Ce mercredi soir, il ne faudra pas chercher les supporteurs lyonnais dans les tribunes du stade Vélodrome, ils ont été interdits de déplacement par un arrêté du ministère de l’Intérieur. Une première mesure, loin d’être surprenante, qui permettra de renforcer d’autres points sensibles autour du stade Vélodrome.

La localisation de l'hôtel de Lyon tenue secrète

Vigilance particulière sur l’escorte lyonnaise, dès leur arrivée ce mercredi matin à Marignane jusqu’à leur retour dans l’avion après le match. Bus banalisé, vitre renforcée, Lyon va se déplacer avec un véhicule plus sécurisé qu’au premier match, fin octobre. La localisation de l’hôtel, où les Lyonnais résideront pendant quelques heures, reste secrète. Plusieurs sources policières interrogées mardi n’avaient pas la localisation exacte, contrairement à d’habitude. D’autres n’ont pas souhaité la partager avec RMC Sport mais expliquent qu’ils ne seront pas dans Marseille centre.

Du départ de leur hôtel, à leur arrivée au stade aux alentours de 19h30, les Lyonnais vont connaître un trajet direct, sans travaux et à une vitesse plus élevée. Les ralentissements du bus observés dans la vidéo, publiée par l’Olympique lyonnais après les incidents, ont interpellé par mal d’interlocuteurs. Le nombre de gyrophares entourant le bus sera aussi plus important. Le plan de la Préfecture marseillaise est ficelé, il existerait même un second trajet si la situation devient critique sur le premier tracé.

Dès que le bus lyonnais sera entré dans le souterrain du Vélodrome, les policiers pourront un peu souffler. La cellule de commandement de ce OM-OL gardera un œil attentif à la situation à l’intérieur de l’enceinte marseillaise concernant les jets de projectiles, toujours difficile à repérer et à anticiper pour les services de sécurité. "Déjà pour le match Marseille-Rennes, il y avait un dispositif police sur zone assez important, ce match ça sera encore plus", explique un responsable de la "PP" de Marseille.

"La Préfecture reste sur une communication mesurée autour des mesures de sécurité pour cette rencontre, mais il ne faut pas se cacher le dispositif sera renforcé et l’erreur est interdite", confie une source policière.

Comme dévoilé par RMC mardi, six unités de forces mobiles seront mobilisées autour de cette rencontre classée finalement au risque maximal par la DNLH (environ 500 hommes). Ça sera un effectif en hausse, et assez impressionnant pour un match sans supporteurs adverses mais qui doit prendre en compte la tension autour de la rencontre et les événements de fin octobre. Ils seront renforcés par des policiers locaux et par une section d’intervention rapide (policiers en survêtement dans le stade). "En temps normal, c’est le déplacement des supporteurs visiteurs qui occupe le plus les unités de forces mobiles", poursuit ce policier marseillais. Qui complète: "Vous avez ce soir l’exemple type qu’une absence de supporteurs adverses ne soulage pas forcément les forces de l’ordre contrairement à ce qu’on peut croire".
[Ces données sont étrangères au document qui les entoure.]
(* ===== verification/Processes.v ===== *)
(** * Processes that share the machine's frames

    Any number of [ProcessMemoryContext]s of [src/reference-rs/src/memory.rs] over one
    [PhysicalAllocator], and other code that allocates from it: what holds after every
    history of their operations. *)
From S2P Require Import Prelude Capability Buddy VirtualMemory.

(** ** Histories *)

(** The contexts by process, and the allocator that each call borrows. *)
Record system := mkSystem {
  procs : gmap Z ProcessMemoryContext;
  frames : PhysicalAllocator;
}.

Inductive vm_op :=
| Create (p heap_start : Z)
| AllocateVirtual (p : Z) (caps : CapabilityBroker) (size : Z) (a : MemoryAccess) (now : Z)
| DeallocateVirtual (p vaddr : Z)
| PageFault (p vaddr : Z) (is_write : bool)
| AllocateFrames (order : Z).   (** by code that is not a process *)

Section run.
Context `{Profile}.

(** An operation of process [p]; processes that do not exist do nothing. *)
Definition on_process (p : Z) (w : system)
    (f : mem → outcome (mem * result unit MemoryError)) : outcome (system * result unit MemoryError) :=
  match w.(procs) !! p with
  | None => Ret (w, Ok tt)
  | Some c =>
      r ← f (c, w.(frames));
      Ret (mkSystem (<[p := r.1.1]> w.(procs)) r.1.2, r.2)
  end.
(* ===== verification/Ipc.v ===== *)
(** * Message ports

    Model of [src/reference-rs/src/ipc.rs]: the ring buffer, used by one thread at
    a time here (its concurrent use is in [Spsc.v]), and the port table, whose
    sends and receives go through the capability broker. *)
From S2P Require Import Prelude Capability.

Record Message := mkMessage { sender : Z; payload : list Z }.

#[export] Instance Message_eq_dec : EqDecision Message.
Proof. solve_decision. Defined.

Inductive IpcError := PortNotFound | QueueFull | QueueEmpty | CapabilityDenied.

#[export] Instance IpcError_eq_dec : EqDecision IpcError.
Proof. solve_decision. Defined.

Record RingBuffer := mkRing {
  slots : list (option Message);
  capacity : Z;
  write_index : Z;
  read_index : Z;
  len : Z;
}.

Definition RingBuffer_new (capacity : Z) : RingBuffer :=
  mkRing (replicate (Z.to_nat capacity) None) capacity 0 0 0.

(** [a % b] on [usize] panics for a zero divisor. *)
Definition usize_rem (a b : Z) : outcome Z :=
  if b =? 0 then Panic else Ret (a mod b).

(** [len.fetch_add(1)] and [len.fetch_sub(1)] wrap around in every profile. *)
Definition fetch_add (x d : Z) : Z := (x + d) mod 2 ^ 64.

Section ring.
Context `{Profile}.

Definition enqueue (self : RingBuffer) (message : Message) :
    outcome (RingBuffer * result unit IpcError) :=
  if self.(capacity) <=? self.(len) then Ret (self, Err QueueFull)
  else
    let idx := self.(write_index) in
    k ← usize_rem idx self.(capacity);
    slots ← vec_set self.(slots) k (Some message);
    idx1 ← u64_add idx 1;
    Ret (mkRing slots self.(capacity) idx1 self.(read_index) (fetch_add self.(len) 1),
         Ok tt).

Definition dequeue (self : RingBuffer) :
    outcome (RingBuffer * result Message IpcError) :=
  if self.(len) =? 0 then Ret (self, Err QueueEmpty)
  else
    let idx := self.(read_index) in
    k ← usize_rem idx self.(capacity);
    message ← vec_get self.(slots) k;
    slots ← vec_set self.(slots) k None;
    idx1 ← u64_add idx 1;
    Ret (mkRing slots self.(capacity) self.(write_index) idx1 (fetch_add self.(len) (-1)),
         ok_or message QueueEmpty).
End ring.

Definition ring_is_empty (self : RingBuffer) : bool := self.(len) =? 0.

Record Port := mkPort { port_id : Z; owner_pid : Z; queue : RingBuffer }.

Record PortTable := mkPortTable { ports : gmap Z Port; next_port_id : Z }.

Definition PortTable_new : PortTable := mkPortTable ∅ 1.

(** [format!("port:{port_id}")]. *)
Definition port_resource_path (port_id : Z) : string :=
  "port:" +:+ pretty (Z.to_N port_id).

Definition ipc_owner_permissions : Permissions :=
  mkPermissions true true false false false false false true.

Section ports.
Context `{Profile}.

Definition create_port (self : PortTable) (owner_pid capacity : Z)
    (caps : CapabilityBroker) (now : Z) :
    outcome (PortTable * CapabilityBroker * Z) :=
  let port_id := self.(next_port_id) in
  next ← u64_add self.(next_port_id) 1;
  let ports := <[port_id := mkPort port_id owner_pid (RingBuffer_new capacity)]>
                 self.(ports) in
  r ← issue caps 0 owner_pid ResIpc (port_resource_path port_id)
        ipc_owner_permissions now u64_max;
  Ret (mkPortTable ports next, r.1, port_id).

Definition delete_port (self : PortTable) (port_id : Z) :
    PortTable * result unit IpcError :=
  match self.(ports) !! port_id with
  | None => (self, Err PortNotFound)
  | Some _ => (mkPortTable (delete port_id self.(ports)) self.(next_port_id), Ok tt)
  end.

(** The table with the queue of one port replaced. *)
Definition set_queue (self : PortTable) (id : Z) (p : Port) (q : RingBuffer) : PortTable :=
  mkPortTable (<[id := mkPort p.(port_id) p.(owner_pid) q]> self.(ports))
    self.(next_port_id).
Pendant 38 jours, la Préfecture de Police de Marseille a planché sur un plan de sécurité global autour de cette rencontre, en s’appuyant sur l’expertise de la DNLH. La "PP" marseillaise, l’une des plus avancées dans la gestion des supporters adverses avec une vraie envie de dialogue entre toutes les parties, doit désormais se plier aux directives nationales. De nombreux interlocuteurs se désolent que ces incidents soient tombés sur l’un des représentants de l’Etat, la Préfète Frédérique Camilleri, qui "comprend le plus le principe des déplacements de supporteurs". Mais maintenant, "il faut serrer la vis, très rapidement, de manière très forte", termine un conseiller ministériel.